What to do -
Restate the records exactly. Include all of them.

* * *

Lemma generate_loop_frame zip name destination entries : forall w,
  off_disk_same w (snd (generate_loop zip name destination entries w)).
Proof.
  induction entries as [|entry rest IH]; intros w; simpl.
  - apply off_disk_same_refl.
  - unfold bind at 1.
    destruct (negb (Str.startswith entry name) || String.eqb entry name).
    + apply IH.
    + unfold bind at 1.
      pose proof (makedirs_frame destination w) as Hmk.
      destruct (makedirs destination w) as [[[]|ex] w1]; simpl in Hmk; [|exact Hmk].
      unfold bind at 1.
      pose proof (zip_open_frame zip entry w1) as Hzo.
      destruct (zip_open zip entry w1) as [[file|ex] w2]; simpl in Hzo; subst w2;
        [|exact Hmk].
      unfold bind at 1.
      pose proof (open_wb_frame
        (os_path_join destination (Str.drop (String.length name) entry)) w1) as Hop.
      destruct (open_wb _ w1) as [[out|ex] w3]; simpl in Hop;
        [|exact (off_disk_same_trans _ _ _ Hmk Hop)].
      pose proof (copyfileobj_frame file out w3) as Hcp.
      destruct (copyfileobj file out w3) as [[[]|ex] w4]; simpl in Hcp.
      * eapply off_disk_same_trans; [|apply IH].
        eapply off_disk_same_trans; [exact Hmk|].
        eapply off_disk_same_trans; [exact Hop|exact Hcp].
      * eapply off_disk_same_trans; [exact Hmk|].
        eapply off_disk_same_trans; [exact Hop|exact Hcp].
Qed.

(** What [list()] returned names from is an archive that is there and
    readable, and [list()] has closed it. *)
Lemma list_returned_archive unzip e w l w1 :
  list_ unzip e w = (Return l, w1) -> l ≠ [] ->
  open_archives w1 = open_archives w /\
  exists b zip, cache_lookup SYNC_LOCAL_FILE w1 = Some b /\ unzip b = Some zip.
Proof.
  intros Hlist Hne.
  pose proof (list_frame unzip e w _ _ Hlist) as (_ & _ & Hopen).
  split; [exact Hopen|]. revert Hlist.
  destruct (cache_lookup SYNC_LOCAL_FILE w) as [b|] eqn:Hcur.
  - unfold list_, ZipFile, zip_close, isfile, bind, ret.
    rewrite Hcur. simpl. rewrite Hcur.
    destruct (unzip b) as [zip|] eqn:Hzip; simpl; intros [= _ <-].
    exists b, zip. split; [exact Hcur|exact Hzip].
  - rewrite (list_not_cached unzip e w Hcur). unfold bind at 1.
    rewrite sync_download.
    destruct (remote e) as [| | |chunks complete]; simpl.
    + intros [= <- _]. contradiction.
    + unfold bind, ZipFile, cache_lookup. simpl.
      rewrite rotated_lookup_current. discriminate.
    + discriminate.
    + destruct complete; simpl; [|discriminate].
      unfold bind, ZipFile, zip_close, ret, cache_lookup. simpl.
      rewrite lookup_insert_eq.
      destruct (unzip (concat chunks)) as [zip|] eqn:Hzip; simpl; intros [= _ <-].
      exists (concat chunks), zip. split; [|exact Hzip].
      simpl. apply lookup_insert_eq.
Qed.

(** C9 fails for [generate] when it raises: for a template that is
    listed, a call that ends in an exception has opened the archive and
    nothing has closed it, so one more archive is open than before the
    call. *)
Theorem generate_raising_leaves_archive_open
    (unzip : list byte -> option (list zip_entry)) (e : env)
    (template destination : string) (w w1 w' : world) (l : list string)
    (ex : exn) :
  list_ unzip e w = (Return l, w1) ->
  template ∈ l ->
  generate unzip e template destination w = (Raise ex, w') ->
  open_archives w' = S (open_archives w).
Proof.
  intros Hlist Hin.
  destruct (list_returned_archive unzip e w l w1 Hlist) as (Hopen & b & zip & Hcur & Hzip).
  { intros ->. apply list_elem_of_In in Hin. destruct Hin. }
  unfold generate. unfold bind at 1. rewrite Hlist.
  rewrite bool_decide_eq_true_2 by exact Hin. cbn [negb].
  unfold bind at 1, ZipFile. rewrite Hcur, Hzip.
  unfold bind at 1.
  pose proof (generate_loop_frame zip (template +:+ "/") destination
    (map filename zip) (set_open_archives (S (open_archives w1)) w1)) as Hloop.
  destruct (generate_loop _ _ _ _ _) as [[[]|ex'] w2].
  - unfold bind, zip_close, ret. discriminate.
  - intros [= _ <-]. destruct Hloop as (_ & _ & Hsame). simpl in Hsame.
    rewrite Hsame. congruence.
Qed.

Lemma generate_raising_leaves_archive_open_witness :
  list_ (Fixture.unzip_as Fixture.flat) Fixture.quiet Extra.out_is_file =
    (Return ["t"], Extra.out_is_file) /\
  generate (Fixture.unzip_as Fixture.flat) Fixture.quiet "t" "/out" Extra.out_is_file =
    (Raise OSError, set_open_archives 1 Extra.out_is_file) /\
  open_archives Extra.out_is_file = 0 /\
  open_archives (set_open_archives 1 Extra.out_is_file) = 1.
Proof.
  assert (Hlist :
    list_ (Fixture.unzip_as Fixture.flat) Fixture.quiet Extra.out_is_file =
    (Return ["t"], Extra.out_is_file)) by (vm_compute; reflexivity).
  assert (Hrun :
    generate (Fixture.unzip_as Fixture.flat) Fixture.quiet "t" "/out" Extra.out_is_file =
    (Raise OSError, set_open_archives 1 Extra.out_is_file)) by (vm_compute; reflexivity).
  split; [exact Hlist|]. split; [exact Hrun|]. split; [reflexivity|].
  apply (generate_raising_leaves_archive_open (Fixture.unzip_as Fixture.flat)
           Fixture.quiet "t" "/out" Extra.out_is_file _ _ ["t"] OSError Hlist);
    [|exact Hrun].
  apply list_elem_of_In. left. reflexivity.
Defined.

* * *

Output -
Lemma generate_loop_frame zip name destination entries : forall w,
  off_disk_same w (snd (generate_loop zip name destination entries w)).
Proof.
  induction entries as [|entry rest IH]; intros w; simpl.
  - apply off_disk_same_refl.
  - unfold bind at 1.
    destruct (negb (Str.startswith entry name) || String.eqb entry name).
    + apply IH.
    + unfold bind at 1.
      pose proof (makedirs_frame destination w) as Hmk.
      destruct (makedirs destination w) as [[[]|ex] w1]; simpl in Hmk; [|exact Hmk].
      unfold bind at 1.
      pose proof (zip_open_frame zip entry w1) as Hzo.
      destruct (zip_open zip entry w1) as [[file|ex] w2]; simpl in Hzo; subst w2;
        [|exact Hmk].
      unfold bind at 1.
      pose proof (open_wb_frame
        (os_path_join destination (Str.drop (String.length name) entry)) w1) as Hop.
      destruct (open_wb _ w1) as [[out|ex] w3]; simpl in Hop;
        [|exact (off_disk_same_trans _ _ _ Hmk Hop)].
      pose proof (copyfileobj_frame file out w3) as Hcp.
      destruct (copyfileobj file out w3) as [[[]|ex] w4]; simpl in Hcp.
      * eapply off_disk_same_trans; [|apply IH].
        eapply off_disk_same_trans; [exact Hmk|].
        eapply off_disk_same_trans; [exact Hop|exact Hcp].
      * eapply off_disk_same_trans; [exact Hmk|].
        eapply off_disk_same_trans; [exact Hop|exact Hcp].
Qed.

(** What [list()] returned names from is an archive that is there and
    readable, and [list()] has closed it. *)
Lemma list_returned_archive unzip e w l w1 :
  list_ unzip e w = (Return l, w1) -> l ≠ [] ->
  open_archives w1 = open_archives w /\
  exists b zip, cache_lookup SYNC_LOCAL_FILE w1 = Some b /\ unzip b = Some zip.
Proof.
  intros Hlist Hne.
  pose proof (list_frame unzip e w _ _ Hlist) as (_ & _ & Hopen).
  split; [exact Hopen|]. revert Hlist.
  destruct (cache_lookup SYNC_LOCAL_FILE w) as [b|] eqn:Hcur.
  - unfold list_, ZipFile, zip_close, isfile, bind, ret.
    rewrite Hcur. simpl. rewrite Hcur.
    destruct (unzip b) as [zip|] eqn:Hzip; simpl; intros [= _ <-].
    exists b, zip. split; [exact Hcur|exact Hzip].
  - rewrite (list_not_cached unzip e w Hcur). unfold bind at 1.
    rewrite sync_download.
    destruct (remote e) as [| | |chunks complete]; simpl.
    + intros [= <- _]. contradiction.
    + unfold bind, ZipFile, cache_lookup. simpl.
      rewrite rotated_lookup_current. discriminate.
    + discriminate.
    + destruct complete; simpl; [|discriminate].
      unfold bind, ZipFile, zip_close, ret, cache_lookup. simpl.
      rewrite lookup_insert_eq.
      destruct (unzip (concat chunks)) as [zip|] eqn:Hzip; simpl; intros [= _ <-].
      exists (concat chunks), zip. split; [|exact Hzip].
      simpl. apply lookup_insert_eq.
Qed.

(** C9 fails for [generate] when it raises: for a template that is
    listed, a call that ends in an exception has opened the archive and
    nothing has closed it, so one more archive is open than before the
    call. *)
Theorem generate_raising_leaves_archive_open
    (unzip : list byte -> option (list zip_entry)) (e : env)
    (template destination : string) (w w1 w' : world) (l : list string)
    (ex : exn) :
  list_ unzip e w = (Return l, w1) ->
  template ∈ l ->
  generate unzip e template destination w = (Raise ex, w') ->
  open_archives w' = S (open_archives w).
Proof.
  intros Hlist Hin.
  destruct (list_returned_archive unzip e w l w1 Hlist) as (Hopen & b & zip & Hcur & Hzip).
  { intros ->. apply list_elem_of_In in Hin. destruct Hin. }
  unfold generate. unfold bind at 1. rewrite Hlist.
  rewrite bool_decide_eq_true_2 by exact Hin. cbn [negb].
  unfold bind at 1, ZipFile. rewrite Hcur, Hzip.
  unfold bind at 1.
  pose proof (generate_loop_frame zip (template +:+ "/") destination
    (map filename zip) (set_open_archives (S (open_archives w1)) w1)) as Hloop.
  destruct (generate_loop _ _ _ _ _) as [[[]|ex'] w2].
  - unfold bind, zip_close, ret. discriminate.
  - intros [= _ <-]. destruct Hloop as (_ & _ & Hsame). simpl in Hsame.
    rewrite Hsame. congruence.
Qed.

Lemma generate_raising_leaves_archive_open_witness :
  list_ (Fixture.unzip_as Fixture.flat) Fixture.quiet Extra.out_is_file =
    (Return ["t"], Extra.out_is_file) /\
  generate (Fixture.unzip_as Fixture.flat) Fixture.quiet "t" "/out" Extra.out_is_file =
    (Raise OSError, set_open_archives 1 Extra.out_is_file) /\
  open_archives Extra.out_is_file = 0 /\
  open_archives (set_open_archives 1 Extra.out_is_file) = 1.
Proof.
  assert (Hlist :
    list_ (Fixture.unzip_as Fixture.flat) Fixture.quiet Extra.out_is_file =
    (Return ["t"], Extra.out_is_file)) by (vm_compute; reflexivity).
  assert (Hrun :
    generate (Fixture.unzip_as Fixture.flat) Fixture.quiet "t" "/out" Extra.out_is_file =
    (Raise OSError, set_open_archives 1 Extra.out_is_file)) by (vm_compute; reflexivity).
  split; [exact Hlist|]. split; [exact Hrun|]. split; [reflexivity|].
  apply (generate_raising_leaves_archive_open (Fixture.unzip_as Fixture.flat)
           Fixture.quiet "t" "/out" Extra.out_is_file _ _ ["t"] OSError Hlist);
    [|exact Hrun].
  apply list_elem_of_In. left. reflexivity.
Defined.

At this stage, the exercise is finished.